Definition items (d : t) : list (string * V) := d.
Definition keys (d : t) : list string := map fst d.
Definition values (d : t) : list V := map snd d.
(** [d.copy()] is a shallow copy: a value equal to [d] that later
    mutations of [d] do not reach. *)
Definition copy (d : t) : t := d.
End Ops.
End Dict.

Abbreviation dict := Dict.t.

(** ** Data model *)

(** Values of the free-form mappings of the configuration file. *)
Inductive pyval : Type :=
| PyNone
| PyBool (b : bool)
| PyInt (z : Z)
| PyStr (s : string)
| PyOther (repr : string).   (* any other value, by its repr *)

(** [dependency] is a task name or a list of task names. *)
Inductive dependency : Type :=
| Dep_name (s : string)
| Dep_list (l : list string).

(** The metadata of one notebook or script.  [None] is an absent key. *)
Record info : Type := {
  kernel_name : option string;
  info_dependency : option dependency;
  parameters : dict pyval
}.

Record data_sources : Type := {
  run_dir : option string;
  sname : option string;
  nb_path_root : option string;
  path_to_cat_json : option string;
  subset : option (dict pyval)
}.

(** The control structure returned by [cupid.util.get_control_dict]. *)
Record control : Type := {
  ctl_data_sources : option data_sources;
  global_params : option (dict pyval);
  env_check : option (dict bool);
  compute_notebooks : option (dict (dict info));
  compute_scripts : option (dict (dict info))
}.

PROBLEM REQUIREMENTS
Lines from the start of the material above through the line containing "Definition copy (d : t) : t := d." are to be duplicated exactly, and only those.

ANSWER BOX
Definition items (d : t) : list (string * V) := d.
Definition keys (d : t) : list string := map fst d.
Definition values (d : t) : list V := map snd d.
(** [d.copy()] is a shallow copy: a value equal to [d] that later
    mutations of [d] do not reach. *)
Definition copy (d : t) : t := d.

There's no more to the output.